Study material Block Start

(** X4.  On an adapter whose metadata is built already, [metadata this]
    being the object the cache serves, a protocol-token address that is not
    a key of it, and is not a property name that the object inherits, is
    refused with 'Protocol token pool not found' by every entry point that
    takes one, whatever the chain and the engine would answer: the APR, the
    conversion rate, the underlying balances and the metadata getters. *)
Theorem unknown_protocol_token_is_refused (a : string) (blockNumber : option Z)
    (tok : Erc20Metadata) (balance : Z) :
  metadata this !! a = None →
  a ∉ Object_prototype_keys →
  address tok = a →
  _getProtocolTokenApr this a blockNumber = Err PoolNotFound
  ∧ _getUnderlyingTokenConversionRate this tok = Err PoolNotFound
  ∧ _getUnderlyingTokenBalances this
      {| tb_token := tok; tb_balanceRaw := balance |} = Err PoolNotFound
  ∧ _fetchProtocolTokenMetadata this a = Err PoolNotFound
  ∧ _fetchUnderlyingTokensMetadata this a = Err PoolNotFound.
Proof.
  intros Hnone _ <-.
  assert (H : _fetchPoolMetadata this (address tok) = Err PoolNotFound).
  { unfold _fetchPoolMetadata, buildMetadata. rewrite Hnone. reflexivity. }
  unfold _getProtocolTokenApr, _getUnderlyingTokenConversionRate,
    _getUnderlyingTokenBalances, _fetchProtocolTokenMetadata,
    _fetchUnderlyingTokensMetadata; simpl.
  rewrite H. repeat split.
Qed.

End AdapterReads.

Lemma sampleAdapter_keyed (pt : PositionType) :
  keyedByProtocolToken (metadata (sampleAdapter pt)).
Proof.
  intros k pm Hk. unfold sampleAdapter in Hk. cbn [metadata] in Hk.
  apply lookup_singleton_Some in Hk as [<- <-]. reflexivity.
Qed.

(** Witness of X1. *)
Lemma proportionIdle_within_one_ray_witness :
  proportionIdle (sampleMarket 2000 1000 0) = Ok MorphoAaveMath.ONE
  ∧ proportionIdle (sampleMarket 5 1000 0) = Ok (5 * 10 ^ 24)
  ∧ 0 ≤ 5 * 10 ^ 24 ≤ MorphoAaveMath.ONE.
Proof.
  split; [reflexivity|]. split; [reflexivity|].
  destruct (proportionIdle_within_one_ray (sampleMarket 5 1000 0)
              (5 * 10 ^ 24) eq_refl) as [Hle Hge].
  split; [apply Hge; vm_compute; discriminate | exact Hle].
Defined.

(** Witness of X2. *)
Lemma getTotalValueLocked_one_entry_per_token_witness :
  ∃ tvls,
    getTotalValueLocked (IRM := sampleRates) (CR := scenarioChain)
      (sampleAdapter Supply) None = Ok tvls
    ∧ tvl_token <$> tvls = [aWETH].
Proof.
  assert (H : getTotalValueLocked (IRM := sampleRates) (CR := scenarioChain)
                (sampleAdapter Supply) None
              = Ok [ {| tvl_token := aWETH;
                        tvl_type := TokenType.Protocol;
                        totalSupplyRaw := 1600 |} ])
    by (vm_compute; reflexivity).
  eexists. split; [exact H|].
  rewrite (proj1 (getTotalValueLocked_one_entry_per_token
                    (IRM := sampleRates) (CR := scenarioChain)
                    (sampleAdapter Supply) None _ H)).
  vm_compute. reflexivity.
Defined.

(** Witness of X3. *)
Lemma getTotalValueLocked_fails_with_one_market_witness :
  ∃ e, getTotalValueLocked (IRM := sampleRates) (CR := unreadableMarketChain)
         (sampleAdapter Supply) (Some 20) = Err e.
Proof.
  apply (getTotalValueLocked_fails_with_one_market (IRM := sampleRates)
           (CR := unreadableMarketChain) (sampleAdapter Supply) (Some 20)
           "aWETH" {| protocolToken := aWETH; underlyingToken := WETH |}
           UpstreamReadFailure).
  - apply sampleAdapter_keyed.
  - reflexivity.
  - reflexivity.
Defined.

(** Witness of X4. *)
Lemma unknown_protocol_token_is_refused_witness :
  ("WETH" ∉ Object_prototype_keys)
  ∧ _getProtocolTokenApr (IRM := sampleRates) (CR := scenarioChain)
      (sampleAdapter Supply) "WETH" None = Err PoolNotFound
  ∧ _getUnderlyingTokenConversionRate (JS := roundingEngine)
      (sampleAdapter Supply) WETH
    = Err PoolNotFound.
Proof.
  assert (Hown : "WETH" ∉ Object_prototype_keys)
    by (apply (bool_decide_eq_true_1 ("WETH" ∉ Object_prototype_keys));
        vm_compute; reflexivity).
  split; [exact Hown|].
  destruct (unknown_protocol_token_is_refused (IRM := sampleRates)
              (CR := scenarioChain) (JS := roundingEngine)
              (sampleAdapter Supply) "WETH" None WETH 1
              eq_refl Hown eq_refl) as (H1 & H2 & _).
  split; assumption.
Defined.

(** ** Positions, movements and profits, continued *)

Section PositionsAndMovements.

Context `{CR : ChainReader}.
Variable (this : Adapter).

Lemma protocol_token_addresses_are_keys :
  keyedByProtocolToken (metadata this) →
  address <$> getProtocolTokens this = (map_to_list (metadata this)).*1.
Proof.
  intros Hkeys. unfold getProtocolTokens, buildMetadata.
  rewrite <- !list_fmap_compose. apply list_fmap_ext.
  intros i [k pm] Hi; simpl. apply Hkeys, elem_of_map_to_list.
  apply list_elem_of_lookup. eauto.
Qed.

(** X5.  When the metadata is keyed by protocol-token address, as
    [buildMetadata] leaves it, [getPositions] lists every market in which
    the user holds a non-zero balance, with that balance, and lists no
    market twice. *)
Theorem getPositions_lists_each_funded_market_once
    (user : string) (block : option Z) (ps : list ProtocolPosition) :
  keyedByProtocolToken (metadata this) →
  getPositions this user block = Ok ps →
  NoDup (address ∘ pp_token <$> ps)
  ∧ ∀ (k : string) (pm : PoolMetadata) (b : Z),
      metadata this !! k = Some pm →
      getBalance this (underlyingToken pm) user block = Ok b →
      b ≠ 0 →
      ∃ p, p ∈ ps ∧ address (pp_token p) = k ∧ pp_balanceRaw p = b.
Proof.
  intros Hkeys H. unfold getPositions in H.
  apply bind_Ok in H as (balances & Hbal & H).
  assert (Hfst : balances.*1 = (map_to_list (metadata this)).*1).
  { rewrite <- (protocol_token_addresses_are_keys Hkeys).
    eapply promiseAll_fmap; [|exact Hbal].
    intros tok ptb Hg; simpl in Hg.
    apply bind_Ok in Hg as (pm & _ & Hg).
    apply bind_Ok in Hg as (amount & _ & [= <-]). reflexivity. }
  split.
  - assert (Hps : address ∘ pp_token <$> ps
                  = (filter (fun ptb : string * Z => ptb.2 ≠ 0) balances).*1).
    { eapply promiseAll_fmap; [|exact H].
      intros ptb p Hp; simpl in Hp.
      apply bind_Ok in Hp as (meta & _ & Hp).
      apply bind_Ok in Hp as (us & _ & [= <-]). reflexivity. }
    rewrite Hps.
    assert (Hsub : (filter (fun ptb : string * Z => ptb.2 ≠ 0) balances).*1
                   `sublist_of` balances.*1)
      by apply fmap_sublist, sublist_filter.
    assert (Hnodup : NoDup balances.*1)
      by (rewrite Hfst; apply NoDup_fst_map_to_list).
    exact (sublist_NoDup _ _ Hnodup Hsub).
  - intros k pm b Hpm Hb Hnz.
    apply promiseAll_Ok in Hbal. apply promiseAll_Ok in H.
    destruct (Forall2_exists_r _ _ _ (protocolToken pm) Hbal)
      as (ptb & Hin & Hg).
    { unfold getProtocolTokens, buildMetadata.
      apply list_elem_of_fmap. exists pm. split; [reflexivity|].
      apply list_elem_of_fmap. exists (k, pm). split; [reflexivity|].
      apply elem_of_map_to_list. exact Hpm. }
    simpl in Hg. rewrite (Hkeys k pm Hpm) in Hg.
    rewrite (proj2 (_fetchPoolMetadata_Ok this k pm) Hpm) in Hg; simpl in Hg.
    rewrite Hb in Hg; simpl in Hg. injection Hg as <-.
    destruct (Forall2_exists_r _ _ _ (k, b) H) as (p & Hp & Hh).
    { apply list_elem_of_filter. split; [exact Hnz | exact Hin]. }
    exists p. split; [exact Hp|]. simpl in Hh.
    apply bind_Ok in Hh as (meta & _ & Hh).
    apply bind_Ok in Hh as (us & _ & [= <-]). split; reflexivity.
Qed.

(** X6.  Every position [getPositions] returns restates its raw balance as
    [balance], is typed [Protocol], and takes its name, symbol and decimals
    from the protocol token the metadata holds under its address. *)
Theorem getPositions_entries_carry_protocol_token_metadata
    (user : string) (block : option Z) (ps : list ProtocolPosition) :
  getPositions this user block = Ok ps →
  Forall (fun p =>
    pp_balance p = pp_balanceRaw p
    ∧ pp_type p = TokenType.Protocol
    ∧ ∃ pm : PoolMetadata,
        metadata this !! address (pp_token p) = Some pm
        ∧ name (pp_token p) = name (protocolToken pm)
        ∧ symbol (pp_token p) = symbol (protocolToken pm)
        ∧ decimals (pp_token p) = decimals (protocolToken pm)) ps.
Proof.
  intros H. unfold getPositions in H.
  apply bind_Ok in H as (balances & _ & H).
  apply promiseAll_Ok, Forall2_exists_l in H.
  eapply Forall_impl; [exact H|]. clear H.
  intros p (ptb & _ & H); simpl in H.
  apply bind_Ok in H as (meta & Hmeta & H).
  apply bind_Ok in H as (us & _ & [= <-]); simpl.
  unfold _fetchProtocolTokenMetadata in Hmeta.
  apply fmap_Ok in Hmeta as (pm & Hpm & ->).
  apply _fetchPoolMetadata_Ok in Hpm.
  do 2 (split; [reflexivity|]). exists pm. repeat split. exact Hpm.
Qed.
(** * Snake game: a shallow embedding of [snake.py] and its verified properties

    The Python classes [Snake] and [World] are embedded as records with
    explicit state passing.  Python integers are [Z], Python strings
    (direction codes and cell glyphs) are [string], the grid is a list of
    rows, and every operation that can raise returns a [result].  The random
    source used by [placeFood] is a list of raw draws that the sampling loop
    consumes. *)

From Stdlib Require Import ZArith String DecimalString.
From stdpp Require Import base decidable option list strings gmap.

Open Scope string_scope.
Open Scope Z_scope.

(** ** Exceptions and results *)

(** The exceptions the program can raise: the two explicit [raise Exception]
    sites, and the built-in errors of list indexing, dictionary lookup,
    unbound locals and the [str / str] expression. *)
Inductive exn : Type :=
  | Exception (msg : string)
  | TypeError
  | IndexError
  | KeyError
  | UnboundLocalError.

(** [Ok] is a normal return, [Raise] an exception, [OutOfDraws] a sampling
    loop that is still running when the supplied random draws (or loop fuel)
    are used up. *)
Inductive result (A : Type) : Type :=
  | Ok (a : A)
  | Raise (e : exn)
  | OutOfDraws.
Arguments Ok {A} a.
Arguments Raise {A} e.
Arguments OutOfDraws {A}.

(** Sequencing stops at the first exception; [x ← r; k] is stdpp's
    notation for it. *)
Global Instance result_bind : MBind result := fun A B k r =>
  match r with
  | Ok a => k a
  | Raise e => Raise e
  | OutOfDraws => OutOfDraws
  end.
Global Instance result_ret : MRet result := fun A a => Ok a.

(** Reduces a bind whose first computation has returned. *)
Ltac rsimpl := cbn [mbind result_bind mret result_ret].

Definition returns {A} (r : result A) : Prop := exists a, r = Ok a.

(** ** Python list indexing *)

(** [l[i]] accepts [-len(l) <= i < len(l)]; negative indices count from the
    end. *)
Definition py_norm (n : nat) (i : Z) : option nat :=
  if (0 <=? i) && (i <? Z.of_nat n) then Some (Z.to_nat i)
  else if (- Z.of_nat n <=? i) && (i <? 0) then Some (Z.to_nat (Z.of_nat n + i))
  else None.

Definition py_get {A} (l : list A) (i : Z) : result A :=
  match py_norm (length l) i with
  | Some k => match l !! k with Some x => Ok x | None => Raise IndexError end
  | None => Raise IndexError
  end.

Study material Block End

Wherever the word "rewrite" turns up in the material, copy the whole line.

  { unfold _fetchPoolMetadata, buildMetadata. rewrite Hnone. reflexivity. }
  rewrite H. repeat split.
  rewrite (proj1 (getTotalValueLocked_one_entry_per_token
  rewrite <- !list_fmap_compose. apply list_fmap_ext.
  { rewrite <- (protocol_token_addresses_are_keys Hkeys).
    rewrite Hps.
      by (rewrite Hfst; apply NoDup_fst_map_to_list).
    simpl in Hg. rewrite (Hkeys k pm Hpm) in Hg.
    rewrite (proj2 (_fetchPoolMetadata_Ok this k pm) Hpm) in Hg; simpl in Hg.
    rewrite Hb in Hg; simpl in Hg. injection Hg as <-.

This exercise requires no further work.